After review of the transcripts, defendants' arguments were grouped into seven categories: (1) there is no scientific proof that cigarette smoking causes lung cancer; (2) the plaintiff did not have lung cancer as claimed; (3) the plaintiff had a type of lung cancer not associated with cigarette smoking; (4) the plaintiff had cancer that may have been associated with cigarette smoking or smokeless tobacco use, but tobacco products were not to blame in this particular case; (5) the plaintiff had cancer that may have been associated with cigarette smoking, but the defendant's cigarette brands were not to blame; (6) the defendant's cigarettes (or smokeless tobacco) may have played a role in the plaintiff's illness/death, but other risk factors were present that negate or mitigate the defendant's responsibility; and (7) the defendant's cigarettes may have been a factor in the plaintiff's illness/death, but the plaintiff knew of the health risks and exercised free will in choosing to smoke and declining to quit.
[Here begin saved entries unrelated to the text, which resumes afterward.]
(** The whole block. *)
Lemma take_all : k = s -> taken h ts p k (mkHeap (set_ptr (hmem h) x (ptr (hmem h) p)) x (brk h)).
Proof.
  intros ->. destruct take_split as (t1 & t2 & A & E & Ep & EA & E1 & E2 & Hxp). pose proof (ok_base _ _ Hok) as Hb.
  pose proof (at_flag_in _ _ (ok_sized _ _ Hok) _ _ Hp) as Hr. cbn in Hr.
  set (m' := set_ptr (hmem h) x (ptr (hmem h) p)).
  assert (Hm' : same_outside x (x + 8) (hmem h) m') by apply set_ptr_outside.
  assert (Hkept : kept ts (hmem h) m').
  { intros y Hy z Hz. apply Hm'. pose proof (node_apart ts _ _ ltac:(lia) (ok_sized _ _ Hok) Hx Hy) as Hd. cbn in Hd. lia. }
  pose proof (ok_is_ring _ _ Hok) as (Hc & Hs & _). pose proof (ok_sized _ _ Hok) as Hsz.
  rewrite E, at_flag_app, app_comm_cons, EA in Hc, Hs. cbn [at_flag Bool.eqb app] in Hc, Hs. rewrite <- Ep, <- app_assoc in Hc, Hs.
  apply chain_app in Hc as [Hc1 Hc2]. cbn [app chain head] in Hc2. destruct Hc2 as (Hx1 & _ & _ & _ & Hc2).
  apply sorted_split in Hs as [Hs1 Hs2].
  assert (Hfree : (base, 0) :: free_at lo (t1 ++ (s, false) :: t2) = A ++ (x, xs) :: free_at (p + 8 * s) t2).
  { rewrite at_flag_app, app_comm_cons, EA, <- app_assoc. cbn [at_flag Bool.eqb app]. by rewrite <- Ep. }
  exists (t1 ++ (s, false) :: t2), (used_at lo t1), (used_at (p + 8 * s) t2).
  split; [split; cbn [hmem freep brk]|split; [done|split; [done|]]].
  - exact Hb.
  - pose proof (ok_brk _ _ Hok) as Hbrk. rewrite E in Hbrk. rewrite total_app in *. cbn in *. done.
  - rewrite E in Hsz. apply Forall_app in Hsz as [? [? ?]%Forall_cons]. apply Forall_app. split; [done|]. by constructor.
  - pose proof (ok_apart _ _ Hok) as Hap. rewrite E in Hap. apply apart_app in Hap as (H1 & H2 & _).
    apply apart_cons in H2 as [H2 _]. apply apart_app. split; [done|]. split; [done|]. by rewrite andb_false_r.
  - rewrite Hfree. apply chain_app. split.
    + cbn [head] in *. eapply chain_frame; [|exact Hc1]. intros a t Ha. eapply outside_header; [exact Hm'|].
      assert (Ha' : (a, t) ∈ (base, 0) :: free_at lo ts).
      { rewrite E, at_flag_app, app_comm_cons, EA, !elem_of_app. tauto. }
      pose proof (nodes_apart ts (a, t) (x, xs) ltac:(lia) (ok_sized _ _ Hok) Ha' Hx (Hs1 _ Ha)) as Hd. cbn in Hd. lia.
    + cbn [chain]. destruct (set_ptr_here (hmem h) x (ptr (hmem h) p)) as [P1 P2]. fold m' in P1, P2.
      rewrite P1, P2, u32_small by apply ptr_range. split; [done|]. split; [done|].
      eapply chain_frame; [|exact Hc2]. intros a t Ha. eapply outside_header; [exact Hm'|].
      rewrite E in Hsz. apply Forall_app in Hsz as [_ [_ Hsz]%Forall_cons]. apply at_flag_in in Ha; [|done]. cbn in Ha. lia.
  - change (base :: (free_at lo (t1 ++ (s, false) :: t2)).*1) with ((base, 0) :: free_at lo (t1 ++ (s, false) :: t2)).*1.
    rewrite Hfree, fmap_app, elem_of_app. right. left.
  - intros y Hy. assert (y = (p, s) \/ y ∈ used_at lo ts) as [->|Hy'].
    { rewrite E. rewrite at_flag_app in *. cbn [at_flag Bool.eqb app] in *. rewrite <- Ep in *.
      rewrite elem_of_app, elem_of_cons in Hy. rewrite elem_of_app. tauto. }
    + cbn. destruct (outside_header _ _ _ p Hm') as [-> _]; [lia|done].
    + by apply (used_kept h ts).
  - rewrite E, !at_flag_app. cbn [at_flag Bool.eqb app]. by rewrite <- Ep.
Qed.

(** A node other than [p] is outside the block. *)
Lemma node_outside y : y ∈ (base, 0) :: free_at lo ts -> y = (p, s) \/ y.1 + 8 <= p \/ p + 8 * s <= y.1.
Proof.
  pose proof (ok_base _ _ Hok) as Hb. pose proof (ok_sized _ _ Hok) as Hs.
  pose proof (at_flag_in _ _ Hs _ _ Hp) as Hr. cbn in Hr. intros [->|Hy]%elem_of_cons; [cbn; lia|].
  pose proof (at_flag_in _ _ Hs _ _ Hy). destruct (tiles_disjoint true true ts Hs lo y (p, s) Hy Hp) as [[-> _]|Hd]; [by left|].
  cbn in Hd. lia.
Qed.

(** The two headers that a split writes. *)
Lemma part_mem : k < s ->
  let r := p + 8 * (s - k) in
  let m' := set_size (set_size (hmem h) p (s - k)) r k in
  same_outside p (p + 8 * s) (hmem h) m' /\ kept ts (hmem h) m' /\
  size m' p = s - k /\ ptr m' p = ptr (hmem h) p /\ size m' r = k.
Proof.
  intros Hlt r m'. pose proof (ok_brk _ _ Hok) as [Hbrk Hmax]. pose proof (ok_sized _ _ Hok) as Hsz.
  pose proof (ok_base _ _ Hok) as Hb. pose proof (at_flag_in _ _ Hsz _ _ Hp) as Hr. cbn in Hr.
  assert (Hm' : same_outside p (p + 8 * s) (hmem h) m').
  { intros z Hz. unfold m'. rewrite (set_size_outside _ r k z), (set_size_outside _ p (s - k) z); unfold r; (done || lia). }
  split; [done|]. split.
  { intros y Hy z Hz. apply Hm'. destruct (tiles_disjoint true false ts Hsz lo (p, s) y Hp Hy) as [[_ ?]|Hd]; [done|].
    cbn in Hd. lia. }
  destruct (set_size_here (hmem h) p (s - k)) as [P1 P2].
  destruct (set_size_here (set_size (hmem h) p (s - k)) r k) as [Q1 _].
  destruct (set_size_same (set_size (hmem h) p (s - k)) r k p) as [R1 R2]; [unfold r; lia|].
  unfold m'. rewrite R1, R2, P1, P2, Q1, !u32_small by lia. done.
Qed.

(** The blocks around a split. *)
Lemma part_tiles t1 t2 : p = lo + 8 * total t1 ->
  let ts' := t1 ++ (s - k, true) :: (k, false) :: t2 in
  (base, 0) :: free_at lo ts' = ((base, 0) :: free_at lo t1) ++ (p, s - k) :: free_at (p + 8 * s) t2 /\
  used_at lo ts' = used_at lo t1 ++ (p + 8 * (s - k), k) :: used_at (p + 8 * s) t2.
Proof.
  intros Ep ts'. unfold ts'. rewrite !at_flag_app. cbn [at_flag Bool.eqb app]. rewrite <- Ep.
  by replace (p + 8 * (s - k) + 8 * k) with (p + 8 * s) by lia.
Qed.

Lemma whole_tiles t1 t2 : ts = t1 ++ (s, true) :: t2 -> p = lo + 8 * total t1 ->
  (base, 0) :: free_at lo ts = ((base, 0) :: free_at lo t1) ++ (p, s) :: free_at (p + 8 * s) t2 /\
  used_at lo ts = used_at lo t1 ++ used_at (p + 8 * s) t2.
Proof. intros E Ep. rewrite E, !at_flag_app. cbn [at_flag Bool.eqb app]. by rewrite <- Ep. Qed.

(** The ring after a split: only the size of [p] is another. *)
Lemma part_chain m' L R : (base, 0) :: free_at lo ts = L ++ (p, s) :: R ->
  same_outside p (p + 8 * s) (hmem h) m' -> size m' p = s - k -> ptr m' p = ptr (hmem h) p ->
  chain m' (L ++ (p, s - k) :: R) base.
Proof.
  intros Hold Hm' Hps Hpp. pose proof (ok_is_ring _ _ Hok) as (Hc & Hs & _).
  assert (Hrest : forall y, y ∈ (base, 0) :: free_at lo ts -> y <> (p, s) -> same_header (hmem h) m' y.1).
  { intros y Hy Hne. destruct (node_outside y Hy) as [?|Hd]; [done|]. split; apply load32_same; intros z Hz; apply Hm'; lia. }
  rewrite Hold in Hc, Hs, Hrest. apply chain_app in Hc as [Hc1 (_ & E1 & Hc2)]. apply sorted_split in Hs as [Hs1 Hs2].
  apply chain_app. split; [|cbn [chain]; rewrite Hps, Hpp, E1; split; [done|]; split; [done|]].
  - cbn [head] in *. eapply chain_frame; [|exact Hc1]. intros a t Ha. apply (Hrest (a, t)).
    + rewrite elem_of_app. by left.
    + intros [= -> ->]. specialize (Hs1 _ Ha). lia.
  - eapply chain_frame; [|exact Hc2]. intros a t Ha. apply (Hrest (a, t)).
    + rewrite elem_of_app. right. by right.
    + intros [= -> ->]. specialize (Hs2 _ Ha). lia.
Qed.

(** The last [k] units of the block. *)
Lemma take_part : k < s ->
  let m := set_size (hmem h) p (s - k) in
  let r := p + 8 * (s - k) in
  taken h ts r k (mkHeap (set_size m r k) x (brk h)).
Proof.
  intros Hlt m r. destruct take_split as (t1 & t2 & A & E & Ep & EA & _). destruct (part_mem Hlt) as (Hm' & Hkept & Hps & Hpp & Hrs).
  fold r in Hm', Hkept, Hps, Hpp, Hrs. fold m in Hm', Hkept, Hps, Hpp, Hrs. pose proof (ok_sized _ _ Hok) as Hsz.
  destruct (part_tiles t1 t2 Ep) as [Hfree Hu]. destruct (whole_tiles t1 t2 E Ep) as [Hold Hu0].
  rewrite E in Hsz. apply Forall_app in Hsz as [Hz1 [_ Hz2]%Forall_cons].
  exists (t1 ++ (s - k, true) :: (k, false) :: t2), (used_at lo t1), (used_at (p + 8 * s) t2).
  split; [split; cbn [hmem freep brk]|by split_and!].
  - apply Hok.
  - pose proof (ok_brk _ _ Hok) as [Hbrk Hmax]. rewrite E, total_app in Hbrk. rewrite total_app. cbn in *. split; [lia|done].
  - apply Forall_app. split; [done|]. repeat (constructor; [cbn; lia|]). done.
  - pose proof (ok_apart _ _ Hok) as Hap. rewrite E in Hap. apply apart_app in Hap as (H1 & H2 & H3).
    apply apart_cons in H2 as [H2 _]. apply apart_app. split; [done|]. split; [|done]. by rewrite !apart_cons.
  - rewrite Hfree. by apply part_chain.
  - change (base :: (free_at lo (t1 ++ (s - k, true) :: (k, false) :: t2)).*1)
      with ((base, 0) :: free_at lo (t1 ++ (s - k, true) :: (k, false) :: t2)).*1.
    rewrite Hfree, EA, fmap_app, fmap_app, !elem_of_app. left. right. left.
  - intros y Hy. rewrite Hu, elem_of_app, elem_of_cons in Hy.
    assert (y = (r, k) \/ y ∈ used_at lo ts) as [->|Hy'] by (rewrite Hu0, elem_of_app; tauto); [done|].
    by apply (used_kept h ts).
Qed.

End take.

(** *** The search of [malloc] *)

Section search.
Context (grow : Z -> Z -> bool) (h : heap) (ts : tiles) (k : Z).
Context (Hok : heap_ok h ts) (Hk : 1 <= k < 2 ^ 29).
Let N := (base, 0) :: free_at lo ts.

(** The loop at a block that is large enough. *)
Lemma loop_takes p s x xs fuel : (p, s) ∈ N -> (x, xs) ∈ N -> ptr (hmem h) x = p -> size (hmem h) p = s -> k <= s ->
  exists r h', malloc_loop grow k x p h (S fuel) = Some (r + 8, h') /\ taken h ts r k h'.
Proof.
  intros Hp Hx Hn Hs Hks. apply elem_of_cons in Hp as [[= -> ->]|Hp]; [lia|].
  pose proof (at_flag_in _ _ (ok_sized _ _ Hok) _ _ Hp) as Hr. cbn in Hr. pose proof (ok_brk _ _ Hok) as [Hb Hmax].
  pose proof (ok_base _ _ Hok) as Hb0.
  cbn [malloc_loop]. rewrite Hs. destruct (Z.geb_spec s k); [|lia]. destruct (Z.eqb_spec s k) as [->|Hne].
  - exists p. eexists. split; [unfold plus; rewrite u32_small by lia; reflexivity|].
    eapply take_all; [exact Hok|exact Hp|lia|exact Hx|exact Hn|done].
  - destruct (set_size_here (hmem h) p (s - k)) as [P1 _].
    rewrite P1, (u32_small (s - k)) by lia. unfold plus at 2 3. rewrite (u32_small (p + 8 * (s - k))) by lia.
    exists (p + 8 * (s - k)). eexists. split; [unfold plus; rewrite u32_small by lia; do 2 f_equal; lia|].
    eapply take_part; [exact Hok|exact Hp|lia|exact Hx|exact Hn|lia].
Qed.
Use of the argument that smoking is not a proven cause of lung cancer declined in frequency during and after the period when tobacco companies began to publicly admit that smoking causes disease. Corresponding increases occurred over time in the use of other arguments (namely, presence of other risk factors and "free will").


Despite the vast body of literature showing that cigarette smoking causes cancer, and despite tobacco companies' recent admissions that smoking causes cancer, defendants used numerous arguments in these cases to deny that their products had caused cancer in plaintiffs. The cigarette companies, through their public admissions and courtroom arguments, seem to be saying, "Yes, smoking causes lung cancer, but not in people who sue us".